DATA FOR THIS EXERCISE:
- Opening Delimiter -
Definition plain_permit : CircuitPermit := mkPermit false [].
Definition probe_permit : CircuitPermit := mkPermit true ["half_open"].

Definition circuit_open_error : ExecutionError :=
  mkExecutionError "provider" "circuit_open" "provider" false false None "" "" true ["reject"].

Definition acquire (c : CircuitBreaker) (now : float)
    : CircuitBreaker * result ExecutionError CircuitPermit :=
  match c_config c with
  | None => (c, Ok plain_permit)
  | Some _ =>
      match c_state c with
      | Closed => (c, Ok plain_permit)
      | st =>
          if bool_decide (st = Open) && fle (c_open_until c) now && negb (c_probe_in_flight c)
          then (mkCircuit (c_config c) HalfOpen (c_consecutive_failures c) (c_open_until c) true,
                Ok probe_permit)
          else (c, Err circuit_open_error)
      end
  end.

(** [now + self._config.open_duration_ms / 1000] *)
Definition reopen_at (config : CircuitBreakerConfig) (now : float) : float :=
  fadd now (of_ratio (cb_open_duration_ms config) 1000).

Definition record_terminal (c : CircuitBreaker) (permit : CircuitPermit)
    (provider_succeeded : bool) (failure_category : string) (now : float)
    : CircuitBreaker * list string :=
  match c_config c with
  | None => (c, [])
  | Some config =>
      if cp_probe permit then
        if provider_succeeded then
          (mkCircuit (Some config) Closed 0 (c_open_until c) false, ["close"])
        else if String.eqb failure_category "provider" then
          (mkCircuit (Some config) Open (c_consecutive_failures c) (reopen_at config now) false, ["open"])
        else
          (mkCircuit (Some config) Open (c_consecutive_failures c) now false, [])
      else if provider_succeeded then
        match c_state c with
        | Closed => (mkCircuit (Some config) Closed 0 (c_open_until c) (c_probe_in_flight c), [])
        | _ => (mkCircuit (Some config) Closed 0 (c_open_until c) false, ["close"])
        end
      else if negb (String.eqb failure_category "provider") then (c, [])
      else
        match c_state c with
        | Closed =>
            let n := c_consecutive_failures c + 1 in
            if cb_failure_threshold config <=? n then
              (mkCircuit (Some config) Open n (reopen_at config now) (c_probe_in_flight c), ["open"])
            else (mkCircuit (Some config) Closed n (c_open_until c) (c_probe_in_flight c), [])
        | Open =>
            (mkCircuit (Some config) Open (c_consecutive_failures c)
               (fmax (c_open_until c) (reopen_at config now)) (c_probe_in_flight c), [])
        | HalfOpen => (c, [])
        end
  end.

(** ** Interleavings

    A step of the worker as the breaker sees it: some case asks for a permit,
    or a case that holds one ends.  [s_out] lists the permits still out;
    [s_forced] counts the times a case without a probe closed a half-open
    breaker. *)
Record cworld := mkWorld {
  s_circuit : CircuitBreaker;
  s_out : list CircuitPermit;
  s_forced : Z
}.

(** A success of a non-probe case that finds the breaker half open. *)
Definition forces_close (c : CircuitBreaker) (p : CircuitPermit) (ok : bool) : bool :=
  ok && negb (cp_probe p) && bool_decide (c_state c = HalfOpen).

Inductive cstep : cworld -> cworld -> Prop :=
| cstep_grant c out n now c' p :
    acquire c now = (c', Ok p) ->
    cstep (mkWorld c out n) (mkWorld c' (p :: out) n)
| cstep_reject c out n now c' e :
    acquire c now = (c', Err e) ->
    cstep (mkWorld c out n) (mkWorld c' out n)
| cstep_record c out1 p out2 n ok category now c' events :
    record_terminal c p ok category now = (c', events) ->
    cstep (mkWorld c (out1 ++ p :: out2) n)
          (mkWorld c' (out1 ++ out2) (n + if forces_close c p ok then 1 else 0)).

Definition cinit (config : CircuitBreakerConfig) : cworld :=
  mkWorld (circuit_init (Some config)) [] 0.

Definition probes (out : list CircuitPermit) : Z :=
  Z.of_nat (length (List.filter cp_probe out)).

(** ** Abstract specification

    The breaker a reader of the documentation expects: it counts consecutive
    provider failures, is open until a time, or has one probe running. *)
Inductive abreaker :=
| AClosed (failures : Z)
| AOpen (until : float)
| AProbing.

Inductive aevent := AccOk | AccProbe | AccReject.

Definition abs (c : CircuitBreaker) : abreaker :=
  match c_state c with
  | Closed => AClosed (c_consecutive_failures c)
  | Open => AOpen (c_open_until c)
  | HalfOpen => AProbing
  end.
- Closing Delimiter -
YOUR GOAL:
Word for word, output all of the material above.

TASK OUTPUT:
Definition plain_permit : CircuitPermit := mkPermit false [].
Definition probe_permit : CircuitPermit := mkPermit true ["half_open"].

Definition circuit_open_error : ExecutionError :=
  mkExecutionError "provider" "circuit_open" "provider" false false None "" "" true ["reject"].

Definition acquire (c : CircuitBreaker) (now : float)
    : CircuitBreaker * result ExecutionError CircuitPermit :=
  match c_config c with
  | None => (c, Ok plain_permit)
  | Some _ =>
      match c_state c with
      | Closed => (c, Ok plain_permit)
      | st =>
          if bool_decide (st = Open) && fle (c_open_until c) now && negb (c_probe_in_flight c)
          then (mkCircuit (c_config c) HalfOpen (c_consecutive_failures c) (c_open_until c) true,
                Ok probe_permit)
          else (c, Err circuit_open_error)
      end
  end.

(** [now + self._config.open_duration_ms / 1000] *)
Definition reopen_at (config : CircuitBreakerConfig) (now : float) : float :=
  fadd now (of_ratio (cb_open_duration_ms config) 1000).

Definition record_terminal (c : CircuitBreaker) (permit : CircuitPermit)
    (provider_succeeded : bool) (failure_category : string) (now : float)
    : CircuitBreaker * list string :=
  match c_config c with
  | None => (c, [])
  | Some config =>
      if cp_probe permit then
        if provider_succeeded then
          (mkCircuit (Some config) Closed 0 (c_open_until c) false, ["close"])
        else if String.eqb failure_category "provider" then
          (mkCircuit (Some config) Open (c_consecutive_failures c) (reopen_at config now) false, ["open"])
        else
          (mkCircuit (Some config) Open (c_consecutive_failures c) now false, [])
      else if provider_succeeded then
        match c_state c with
        | Closed => (mkCircuit (Some config) Closed 0 (c_open_until c) (c_probe_in_flight c), [])
        | _ => (mkCircuit (Some config) Closed 0 (c_open_until c) false, ["close"])
        end
      else if negb (String.eqb failure_category "provider") then (c, [])
      else
        match c_state c with
        | Closed =>
            let n := c_consecutive_failures c + 1 in
            if cb_failure_threshold config <=? n then
              (mkCircuit (Some config) Open n (reopen_at config now) (c_probe_in_flight c), ["open"])
            else (mkCircuit (Some config) Closed n (c_open_until c) (c_probe_in_flight c), [])
        | Open =>
            (mkCircuit (Some config) Open (c_consecutive_failures c)
               (fmax (c_open_until c) (reopen_at config now)) (c_probe_in_flight c), [])
        | HalfOpen => (c, [])
        end
  end.

(** ** Interleavings

    A step of the worker as the breaker sees it: some case asks for a permit,
    or a case that holds one ends.  [s_out] lists the permits still out;
    [s_forced] counts the times a case without a probe closed a half-open
    breaker. *)
Record cworld := mkWorld {
  s_circuit : CircuitBreaker;
  s_out : list CircuitPermit;
  s_forced : Z
}.

(** A success of a non-probe case that finds the breaker half open. *)
Definition forces_close (c : CircuitBreaker) (p : CircuitPermit) (ok : bool) : bool :=
  ok && negb (cp_probe p) && bool_decide (c_state c = HalfOpen).

Inductive cstep : cworld -> cworld -> Prop :=
| cstep_grant c out n now c' p :
    acquire c now = (c', Ok p) ->
    cstep (mkWorld c out n) (mkWorld c' (p :: out) n)
| cstep_reject c out n now c' e :
    acquire c now = (c', Err e) ->
    cstep (mkWorld c out n) (mkWorld c' out n)
| cstep_record c out1 p out2 n ok category now c' events :
    record_terminal c p ok category now = (c', events) ->
    cstep (mkWorld c (out1 ++ p :: out2) n)
          (mkWorld c' (out1 ++ out2) (n + if forces_close c p ok then 1 else 0)).

Definition cinit (config : CircuitBreakerConfig) : cworld :=
  mkWorld (circuit_init (Some config)) [] 0.

Definition probes (out : list CircuitPermit) : Z :=
  Z.of_nat (length (List.filter cp_probe out)).

(** ** Abstract specification

    The breaker a reader of the documentation expects: it counts consecutive
    provider failures, is open until a time, or has one probe running. *)
Inductive abreaker :=
| AClosed (failures : Z)
| AOpen (until : float)
| AProbing.

Inductive aevent := AccOk | AccProbe | AccReject.

Definition abs (c : CircuitBreaker) : abreaker :=
  match c_state c with
  | Closed => AClosed (c_consecutive_failures c)
  | Open => AOpen (c_open_until c)
  | HalfOpen => AProbing
  end.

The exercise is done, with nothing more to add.